WHAT YOU WILL DO -
Restate word for word the lines of the records below, starting at the line that contains "Definition heap_iv : kmvarsdsc_t" and ending at the line that contains "Definition first_ivs (a", with both of those lines included and nothing else.

── DATA SECTION

Lemma map_phyadrs_spec s P O J U R p k v : VInv s P O J U R -> v_kmvds s !! p = Some k -> kva_kvmbox k <> 0 -> inside k v -> U !! (v / 4096) = None ->
  wp (vma_map_phyadrs p v FAULT_FLAGS) s (fun r s' => exists m' bx', s' = set_bx m' bx' (v_mgr s) s /\ mframe P O R (v_mst s) m' /\
    ((r = 0 /\ VInv s' P O J U R) \/ (r <> 0 /\ exists d, VInv s' P O J (<[v / 4096 := (d, r, kva_kvmbox k)]> U) R))).
Proof.
  intros HI Hp Hb0 Hv HU. pose proof HI as [I1 I2 I3 I4 I5 I6]. set (b := kva_kvmbox k) in *. destruct (vi_range _ _ I1 _ _ Hp) as [Hp0 Hro]. pose proof Hro as [R1 R2 R3 R4 R5].
  assert (Hvu : uaddr v) by (unfold uaddr, inside, USER_VIRTUAL_ADDRESS_END in *; lia). assert (Hv0 : v <> 0) by (unfold inside in Hv; lia).
  unfold vma_map_phyadrs. apply wp_bind. rewrite (wp_det _ _ _ _ _ (get_kmv_eq _ _ _ Hp)). fold b. replace (b =? 0) with false by lia.
  unfold vma_map_msa_fault. replace ((b =? 0) || (v =? 0)) with false by lia. apply wp_bind. unfold vma_new_usermsa. replace (b =? 0) with false by lia.
  apply wp_bind, wp_on_mst. eapply wp_mono; [apply (sp_take I4)|]. intros r m1 (Hf1 & [[-> ->]|(d & q & -> & Hq & HS1)]).
  { do 2 apply wp_ret. exists (v_mst s), (v_boxes s). rewrite with_mst_id, set_bx_id. split_and!; [done|done|by left]. }
  specialize (HS1 (v / 4096) b HU). set (U' := <[v / 4096 := (d, q, b)]> U) in *. assert (HUn : U' !! (v / 4096) = Some (d, q, b)) by apply lookup_insert_eq.
  pose proof (refs_pos _ _ _ Hp) as Hpos. fold b in Hpos. destruct (bx_live I2 b Hb0 Hpos) as (x & Hx & _).
  apply wp_bind. rewrite (wp_det _ _ _ _ _ (upd_box_eq (with_mst m1 s) b x _ Hx)). apply wp_ret. cbn [with_mst v_mst v_vma v_kmvds v_boxes v_mgr v_file v_copies].
  set (bx1 := <[b := _]> (v_boxes s)). assert (Hsb1 : same_boxes (v_boxes s) bx1) by (by apply (same_boxes_insert _ _ x)).
  assert (HB1 : VBx (refs (v_kmvds s)) U' bx1 (v_mgr s)).
  { apply (vbx_page_new I2); try done. intros n' p' b' Hn'. assert (v / 4096 = n') as Hn; [|congruence].
    apply (sp_desc_inj _ _ _ _ _ _ _ n' (v / 4096) d p' q b' b HS1); [|done]. unfold U'. rewrite lookup_insert_ne; [done|congruence]. }
  change (Vst m1 (v_vma s) (v_kmvds s) bx1 (v_mgr s) (v_file s) (v_copies s)) with (set_bx m1 bx1 (v_mgr s) s). set (s1 := set_bx m1 bx1 (v_mgr s) s).
  apply wp_bind. rewrite (wp_det _ _ _ _ _ (on_mst_eq (on_pa (pg_addr d)) s1 q (sp_pg_addr HS1 _ _ _ _ HUn))).
  apply wp_bind, wp_on_mst. eapply wp_mono; [apply (sp_map HS1 v q FAULT_FLAGS Hvu Hq fault_flags_ok)|]. intros ok m2 (Hf2 & Hok).
  assert (Hf12 : mframe P O R (v_mst s) m2) by (by etrans). destruct Hq as [_ Hq]. destruct Hok as [[-> HS2]|[-> HS2]]; cbn [Bool.eqb].
  - apply wp_ret. exists m2, bx1. split_and!; [done|done|right]. split; [lia|]. exists d. apply (vinv_pages s P O J U U' R m2 bx1 HI Hsb1 HB1).
    + intros n d' q' b' [[<- [= <- <- <-]]|[_ Hn]]%lookup_insert_Some; [|by apply (I3 n d' q')]. split; [done|]. exists p, k. split_and!; [done|by apply inside_page|done].
    + unfold U' in *. by rewrite frames_insert.
  - apply wp_bind. eapply wp_mono; [apply (vma_del_usermsa_spec (with_mst m2 s1) (refs (v_kmvds s)) P O _ U' _ R _ d q b (Some d) HS2 HB1 HUn Hb0 Hpos); by right|].
    intros r s3 (-> & m3 & bx3 & -> & Hf3 & Hsb3 & HS3 & HB3). apply wp_ret. exists m3, bx3. unfold U' in HS3, HB3. rewrite delete_insert_id in HS3, HB3 by done.
    split_and!; [done|by etrans|left]. split; [done|]. apply (vinv_pages s P O J U U R m3 bx3 HI); try done. intros c. etrans; [apply Hsb3|apply Hsb1].
Qed.
(* ===== verification/VmaCorrect.v ===== *)
(** * Virtual address spaces: creation and runs

    A new space is well-formed, the services and page faults keep it so, and the
    kernel's own check of the intervals passes.  The instance is the kernel's own
    object and page allocator. *)

From S2P Require Import Prelude PhyMem DivMer DivMerInv DivMerOps DivMerAlloc Boot BootSpec BootPages PageIf Mmu MmuInv MmuOps MmuSpec MmuLife MmuCorrect ObjIf Kmsob KmsobInv KmsobOps KmsobPool KmsobDestroy KmsobSpec Vma VmaInv VmaSpace VmaIv VmaAlloc VmaBox VmaFree VmaFault.

Section create.
Context {S : Type} {HPO : PageOps S} {HOO : ObjOps S} {HOA : ObjAlloc S}.
Implicit Types (s : vst S) (J : objects) (O : blocks).

(** ** Creation *)

(** The pages [O] and the objects [J] are held. *)
Definition oheld (pa : S) (P : Z -> Prop) O J : Prop := @pg_held S _ (ob_pages J) pa P O.

(** The state with another allocator state and other intervals. *)
Definition set_paiv (pa : S) (g : intervals) s : vst S := Vst (set_pa pa (v_mst s)) (v_vma s) g (v_boxes s) (v_mgr s) (v_file s) (v_copies s).

Lemma set_paiv_id s : set_paiv (m_pa (v_mst s)) (v_kmvds s) s = s.
Proof. unfold set_paiv. rewrite set_pa_id. by destruct s. Qed.

Lemma new_kmv_held pa g s P O J : oheld pa P O J ->
  wp new_kmvarsdsc (set_paiv pa g s) (fun r s' => (r = 0 /\ s' = set_paiv pa g s) \/
    exists pa', 0 < r /\ J !! r = None /\ s' = set_paiv pa' (<[r := kmvarsdsc_t_init]> g) s /\ oheld pa' P O (<[r := sizeof_kmvarsdsc_t]> J)).
Proof.
  intros HA. unfold new_kmvarsdsc. apply wp_bind, wp_on_mst, on_pa_run. eapply wp_mono; [apply (ob_new_spec _ _ _ _ _ HA); unfold sizeof_kmvarsdsc_t; lia|].
  intros r pa' [(Hr & Hj & HA')|[-> ->]]; [|apply wp_ret; by left]. replace (r =? 0) with false by lia.
  apply wp_bind, wp_modify, wp_ret. right. exists pa'. split_and!; [lia|done|done|done].
Qed.

Lemma del_kmv_held pa g s P O J p : oheld pa P O J -> J !! p = Some sizeof_kmvarsdsc_t -> p <> 0 ->
  wp (del_kmvarsdsc p) (set_paiv pa g s) (fun _ s' => exists pa', s' = set_paiv pa' (delete p g) s /\ oheld pa' P O (delete p J)).
Proof.
  intros HA Hj Hp. unfold del_kmvarsdsc. replace (p =? 0) with false by lia. apply wp_bind, wp_on_mst, on_pa_run. eapply wp_mono; [apply (ob_delete_spec _ _ _ _ _ _ HA Hj)|].
  intros r pa' [-> HA']. apply wp_bind, wp_modify, wp_ret. by exists pa'.
Qed.

Lemma upd_kmv_paiv pa g s p k f : g !! p = Some k -> upd_kmv p f (set_paiv pa g s) = Ret (tt, set_paiv pa (<[p := f k]> g) s).
Proof. intros Hp. apply (upd_kmv_eq (set_paiv pa g s) p k f Hp). Qed.

Definition text_iv : kmvarsdsc_t := Kmvarsdsc 0 0 0 0x1000 0x5000 0.
Definition heap_iv : kmvarsdsc_t := Kmvarsdsc KMV_HEAP_TYPE 0 0 THREAD_HEAPADR_START (THREAD_HEAPADR_START + 0x1000) 0.
Definition stack_iv : kmvarsdsc_t := Kmvarsdsc KMV_STACK_TYPE 0 0 0x7fffc0000000 USER_VIRTUAL_ADDRESS_END 0.

Definition first_ivs (a b c : Z) : intervals := <[c := stack_iv]> (<[b := heap_iv]> (<[a := text_iv]> ∅)).
Definition first_vma (a b c : Z) : virmemadrs_t := Virmemadrs [a; b; c] 3 a c 0 b c USER_VIRTUAL_ADDRESS_START USER_VIRTUAL_ADDRESS_END.

Lemma first_ivs_eq a b c k1 k2 k3 : a <> b -> a <> c -> b <> c ->
  <[c := stack_iv]> (<[b := heap_iv]> (<[a := text_iv]> (<[c := k1]> (<[b := k2]> (<[a := k3]> ∅))))) = first_ivs a b c.
Proof.
  intros Hab Hac Hbc. apply map_eq. intros x. unfold first_ivs. destruct (decide (x = a)), (decide (x = b)), (decide (x = c)); subst; by simplify_map_eq.
Qed.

────

REPLY -
Definition heap_iv : kmvarsdsc_t := Kmvarsdsc KMV_HEAP_TYPE 0 0 THREAD_HEAPADR_START (THREAD_HEAPADR_START + 0x1000) 0.
Definition stack_iv : kmvarsdsc_t := Kmvarsdsc KMV_STACK_TYPE 0 0 0x7fffc0000000 USER_VIRTUAL_ADDRESS_END 0.

Definition first_ivs (a b c : Z) : intervals := <[c := stack_iv]> (<[b := heap_iv]> (<[a := text_iv]> ∅)).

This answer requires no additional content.